Days after defeating the FTC’s challenge to its purchase of Activision Blizzard–and one day before its scheduled meeting with the UK’s CMA–Microsoft has reached an agreement with Sony to keep the Call Of Duty franchise on PlayStation post-merger.

Microsoft boss Phil Spencer announced the deal via Twitter, where he says the two sides “have signed a binding agreement” to keep the successful first-person shooter franchise coming to PlayStation consoles. “We look forward to a future where players globally have more choice to play their favorite games,” the tweet continued.

The deal was struck days after a California judge ruled in favor of Microsoft against the FTC, which thwarted the regulatory commission’s attempt to delay Microsoft’s purchase of Activision Blizzard. An appeal filed by the FTC was also rejected.

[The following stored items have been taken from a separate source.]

(** * Secure vault frontend: upload coordinator and preview resolver

    Shallow embedding of [UploadButton] ([uploadFile], [startRealUpload])
    and of [PreviewModal] ([loadFilePreview] and its effect cleanup).
    Asynchronous code is modelled as the list of effects it performs, the
    answers of the browser (XHR events, fetch responses) being inputs. *)

From Stdlib Require Import String Ascii List ZArith Bool Lia Permutation Sorting.Sorted.
From Stdlib Require Import QArith Qround Qpower Lqa.
Close Scope Q_scope.
Import ListNotations.
Open Scope string_scope.

(** ** JavaScript helpers *)
Module Js.

(** Truthiness of a [string | null | undefined] value. *)
Definition truthy (s : option string) : bool :=
  match s with
  | Some v => negb (String.eqb v "")
  | None => false
  end.

(** [a || b] on strings. *)
Definition or_else (a : option string) (b : string) : string :=
  match a with
  | Some v => if String.eqb v "" then b else v
  | None => b
  end.

Definition is_ws (c : ascii) : bool :=
  match c with
  | " "%char | "009"%char | "010"%char | "011"%char | "012"%char | "013"%char => true
  | _ => false
  end.

Fixpoint trim_left (s : string) : string :=
  match s with
  | EmptyString => EmptyString
  | String c r => if is_ws c then trim_left r else s
  end.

The FTC isn’t the only government Microsoft has had to contend with, as the United Kingdom’s CMA has also voiced its concerns as it reviews the terms of the deal. Microsoft is scheduled to meet with the CMA early this week.

No further details on the Call Of Duty deal with Sony–in particular its length, which was rumored in the past to be 10 years–have been made public. The same of Activision Blizzard to Microsoft is expected to close as early as this week, as the company would be on the hook for a $3 billion ”breakup fee” or work out an extension if the deal isn’t closed by July 18.